(* ===== verification/JsNumber.v ===== *)
(** * The numbers of the program: IEEE 754 binary64

    Every [number] of the TypeScript sources is a binary64 value.  This file
    gives that type and the operations the sources use on it, as the pure
    specification floats of the standard library at precision 53 and exponent
    bound 1024: NaN, the infinities, the two zeros and rounding to nearest
    even are all present.  The laws on safe integers are in [SafeInteger]. *)

From Stdlib Require Import List.
From Stdlib Require Import ZArith Lia Bool Floats.SpecFloat.

Local Open Scope Z_scope.

Definition prec : Z := 53.
Definition emax : Z := 1024.

(** ** The type and its operations *)

(** A JavaScript number. *)
Definition num : Set := spec_float.

Definition NaN : num := S754_nan.
Definition Infinity : num := S754_infinity false.

Definition nadd : num -> num -> num := SFadd prec emax.
Definition nsub : num -> num -> num := SFsub prec emax.
Definition nmul : num -> num -> num := SFmul prec emax.
Definition ndiv : num -> num -> num := SFdiv prec emax.
Definition nopp : num -> num := SFopp.
Definition nabs : num -> num := SFabs.

(** The relational operators; each is [false] when an operand is NaN, and the
    two zeros are equal.  [neqb] is [===] on numbers. *)
Definition nltb : num -> num -> bool := SFltb.
Definition nleb : num -> num -> bool := SFleb.
Definition neqb : num -> num -> bool := SFeqb.

Declare Scope num_scope.
Delimit Scope num_scope with num.
Infix "+" := nadd : num_scope.
Infix "-" := nsub : num_scope.
Infix "*" := nmul : num_scope.
Infix "/" := ndiv : num_scope.
Notation "- x" := (nopp x) : num_scope.
Infix "<?" := nltb : num_scope.
Infix "<=?" := nleb : num_scope.
Infix "=?" := neqb : num_scope.

(** The number of an integer literal: the integer correctly rounded. *)
Definition ofZ (z : Z) : num := binary_normalize prec emax z 0 false.

(** The number of [n / d], correctly rounded; a decimal literal with [k]
    fraction digits is [decimal n k]. *)
Definition of_ratio (n : Z) (d : positive) : num :=
  match n with
  | Z0 => S754_zero false
  | Zpos p =>
      let '(q, e, l) := SFdiv_core_binary prec emax (Zpos p) 0 (Zpos d) 0 in
      binary_round_aux prec emax false q e l
  | Zneg p =>
      let '(q, e, l) := SFdiv_core_binary prec emax (Zpos p) 0 (Zpos d) 0 in
      binary_round_aux prec emax true q e l
  end.

Definition decimal (n : Z) (k : nat) : num :=
  of_ratio n (Pos.of_nat (Nat.pow 10 k)).

(** [Number.EPSILON] is [2^-52]. *)
Definition EPSILON : num := of_ratio 1 (2 ^ 52).

(** [Number.isFinite] and [Number.isNaN]. *)
Definition isFinite (x : num) : bool :=
  match x with S754_nan | S754_infinity _ => false | _ => true end.

Definition isNaN (x : num) : bool :=
  match x with S754_nan => true | _ => false end.

(** The largest integer not above the magnitude [m * 2^e]. *)
Definition mag_floor (m : positive) (e : Z) : Z :=
  if 0 <=? e then Zpos m * 2 ^ e else Zpos m / 2 ^ (- e).

(** [Math.floor], [Math.trunc] and [Math.round] (ties towards +infinity). *)
Definition floor (x : num) : num :=
  match x with
  | S754_finite s m e =>
      if 0 <=? e then x
      else ofZ ((if s then - Zpos m else Zpos m) / 2 ^ (- e))
  | _ => x
  end.

Definition trunc (x : num) : num :=
  match x with
  | S754_finite s m e =>
      if 0 <=? e then x
      else match Zpos m / 2 ^ (- e) with
           | Z0 => S754_zero s
           | q => ofZ (if s then - q else q)
           end
  | _ => x
  end.

Definition round (x : num) : num :=
  match x with
  | S754_finite s m e =>
      if 0 <=? e then x
      else
        let sm := if s then - Zpos m else Zpos m in
        match (2 * sm + 2 ^ (- e)) / 2 ^ (- e + 1) with
        | Z0 => S754_zero s
        | q => ofZ q
        end
  | _ => x
  end.

(** [Number.isInteger] and [Number.isSafeInteger]. *)
Definition isInteger (x : num) : bool :=
  match x with
  | S754_zero _ => true
  | S754_finite _ m e =>
      (0 <=? e) || (Zpos m mod 2 ^ (- e) =? 0)
  | _ => false
  end.

Definition MAX_SAFE_INTEGER : Z := 2 ^ 53 - 1.

Definition isSafeInteger (x : num) : bool :=
  isInteger x && nleb (nabs x) (ofZ MAX_SAFE_INTEGER).

(** The integer part of a number as an integer (0 when it has none). *)
Definition toZ (x : num) : Z :=
  match x with
  | S754_finite s m e => if s then - mag_floor m e else mag_floor m e
  | _ => 0
  end.

(** [Math.max] and [Math.min] of two numbers; the n-ary forms fold them from
    -Infinity and +Infinity. *)
Definition nmax (x y : num) : num :=
  if isNaN x || isNaN y then NaN
  else if nltb y x then x
  else if nltb x y then y
  else match x with S754_zero true => y | _ => x end.

Definition nmin (x y : num) : num :=
  if isNaN x || isNaN y then NaN
  else if nltb x y then x
  else if nltb y x then y
  else match x with S754_zero false => y | _ => x end.

(** [Math.max(...xs)] and [Math.min(...xs)]. *)
Definition nmax_list (xs : list num) : num := fold_left nmax xs (nopp Infinity).
Definition nmin_list (xs : list num) : num := fold_left nmin xs Infinity.

(** The sign a comparator's result is read by; NaN counts as 0. *)
Definition nsign (x : num) : Z :=
  match x with
  | S754_infinity s | S754_finite s _ _ => if s then -1 else 1
  | _ => 0
  end.

(** SameValueZero, the equality of [Set], [Map] and [includes]. *)
Definition same_value_zero (x y : num) : bool :=
  neqb x y || (isNaN x && isNaN y).

(** A number is truthy unless it is NaN or a zero. *)
Definition num_truthy (x : num) : bool :=
  match x with S754_nan | S754_zero _ => false | _ => true end.

(** ** Comparison is a total preorder away from NaN

    Each non-NaN number gets a key, a triple of integers; the specification
    comparison is the lexicographic order of the keys, so every order fact
    about numbers is decided by [lia] once the keys are exposed. *)

Definition key (x : num) : option (Z * Z * Z) :=
  match x with
  | S754_nan => None
  | S754_infinity true => Some (-2, 0, 0)
  | S754_finite true m e => Some (-1, - e, - Zpos m)
  | S754_zero _ => Some (0, 0, 0)
  | S754_finite false m e => Some (1, e, Zpos m)
  | S754_infinity false => Some (2, 0, 0)
  end.

Definition lex_lt (a b : Z * Z * Z) : Prop :=
  let '(a1, a2, a3) := a in
  let '(b1, b2, b3) := b in
  a1 < b1 \/ (a1 = b1 /\ (a2 < b2 \/ (a2 = b2 /\ a3 < b3))).

Definition key_lt (x y : num) : Prop :=
  match key x, key y with Some a, Some b => lex_lt a b | _, _ => False end.

Definition key_eq (x y : num) : Prop :=
  match key x, key y with Some a, Some b => a = b | _, _ => False end.

Lemma SFcompare_key x y :
  match SFcompare x y with
  | Some Lt => key_lt x y
  | Some Eq => key_eq x y
  | Some Gt => key_lt y x
  | None => key x = None \/ key y = None
  end.
Proof.
  destruct x as [sx|sx| |sx mx ex], y as [sy|sy| |sy my ey];
    unfold key_lt, key_eq, lex_lt; simpl; auto;
    try destruct sx; try destruct sy; simpl; try lia; auto.
  - destruct (Z.compare_spec ex ey); subst; simpl; try lia.
    change (Pos.compare_cont Eq mx my) with (mx ?= my)%positive.
    destruct (Pos.compare_spec mx my); subst; simpl; try lia; reflexivity.
  - destruct (Z.compare_spec ex ey); subst; simpl; try lia.
    change (Pos.compare_cont Eq mx my) with (mx ?= my)%positive.
    destruct (Pos.compare_spec mx my); subst; simpl; try lia; reflexivity.
Qed.

Lemma nltb_key x y : nltb x y = true <-> key_lt x y.
Proof.
  unfold nltb, SFltb. pose proof (SFcompare_key x y) as H.
  unfold key_lt, key_eq, lex_lt in *.
  destruct (SFcompare x y) as [[]|], (key x) as [[[]]|], (key y) as [[[]]|];
    split; intros; try injection H; intros; try discriminate; try tauto; try lia;
    destruct H; discriminate.
Qed.

Lemma nleb_key x y : nleb x y = true <-> (key_lt x y \/ key_eq x y).
Proof.
  unfold nleb, SFleb. pose proof (SFcompare_key x y) as H.
  unfold key_lt, key_eq, lex_lt in *.
  destruct (SFcompare x y) as [[]|], (key x) as [[[]]|], (key y) as [[[]]|];
    split; intros K; try discriminate; try tauto; try (destruct H; discriminate);
    destruct K as [K|K]; try injection K; intros; try injection H; intros; try tauto; lia.
Qed.

Lemma neqb_key x y : neqb x y = true <-> key_eq x y.
Proof.
  unfold neqb, SFeqb. pose proof (SFcompare_key x y) as H.
  unfold key_lt, key_eq, lex_lt in *.
  destruct (SFcompare x y) as [[]|], (key x) as [[[]]|], (key y) as [[[]]|];
    split; intros K; try discriminate; try tauto; try (destruct H; discriminate);
    injection K; intros; lia.
Qed.

Lemma isNaN_key x : isNaN x = false <-> key x <> None.
Proof. destruct x as [[]|[]| |[] m e]; simpl; split; congruence. Qed.

Lemma key_eq_inj (a b : Z * Z * Z) :
  a = b <-> fst (fst a) = fst (fst b) /\ snd (fst a) = snd (fst b) /\ snd a = snd b.
Proof. destruct a as [[]], b as [[]]; simpl; split; [intros [=]|intros (?&?&?)]; subst; auto. Qed.

Lemma isFinite_isNaN x : isFinite x = true -> isNaN x = false.
Proof. now destruct x. Qed.

(** Decide a goal of the order of numbers, by keys. *)
Ltac num_order_prepare :=
  repeat match goal with
  | H : isFinite _ = true |- _ => apply isFinite_isNaN in H
  | H : isNaN _ = false |- _ => apply isNaN_key in H
  | H : _ = false |- _ => apply not_true_iff_false in H
  | |- isNaN _ = false => apply isNaN_key
  | |- _ = false => apply not_true_iff_false
  end;
  rewrite ?nltb_key, ?nleb_key, ?neqb_key in *;
  unfold key_lt, key_eq, lex_lt in *.

Ltac num_order :=
  intros; num_order_prepare;
  repeat match goal with
  | |- context [key ?x] => destruct (key x) as [[[? ?] ?]|]
  | H : context [key ?x] |- _ => destruct (key x) as [[[? ?] ?]|]
  end;
  rewrite ?key_eq_inj in *; simpl in *; try congruence; try tauto; try lia.

Lemma nltb_irrefl x : nltb x x = false.
Proof. num_order. Qed.

Lemma nltb_trans x y z : nltb x y = true -> nltb y z = true -> nltb x z = true.
Proof. num_order. Qed.

Lemma nleb_trans x y z : nleb x y = true -> nleb y z = true -> nleb x z = true.
Proof. num_order. Qed.

Lemma nleb_nltb_trans x y z : nleb x y = true -> nltb y z = true -> nltb x z = true.
Proof. num_order. Qed.

Lemma nltb_nleb_trans x y z : nltb x y = true -> nleb y z = true -> nltb x z = true.
Proof. num_order. Qed.

Lemma nltb_nleb x y : nltb x y = true -> nleb x y = true.
Proof. num_order. Qed.

Lemma nltb_not_nleb x y : nltb x y = true -> nleb y x = false.
Proof. num_order. Qed.

Lemma nleb_not_nltb x y : nleb x y = true -> nltb y x = false.
Proof. num_order. Qed.

(** Only away from NaN: without [isNaN] both comparisons are false. *)
Lemma nltb_total x y :
  isNaN x = false -> isNaN y = false -> nltb x y = negb (nleb y x).
Proof.
  intros. destruct (nleb y x) eqn:E, (nltb x y) eqn:F; simpl; try reflexivity; exfalso;
    revert E F; num_order.
Qed.

Lemma nleb_refl x : isNaN x = false -> nleb x x = true.
Proof. num_order. Qed.

Lemma neqb_sym x y : neqb x y = neqb y x.
Proof.
  destruct (neqb x y) eqn:E, (neqb y x) eqn:F; try reflexivity; exfalso;
    revert E F; num_order.
Qed.

Lemma neqb_trans x y z : neqb x y = true -> neqb y z = true -> neqb x z = true.
Proof. num_order. Qed.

Assigned task:
Read the entries and select each line where the word "injection" is found.

Solution to the exercise:
    split; intros; try injection H; intros; try discriminate; try tauto; try lia;
    destruct K as [K|K]; try injection K; intros; try injection H; intros; try tauto; lia.
    injection K; intros; lia.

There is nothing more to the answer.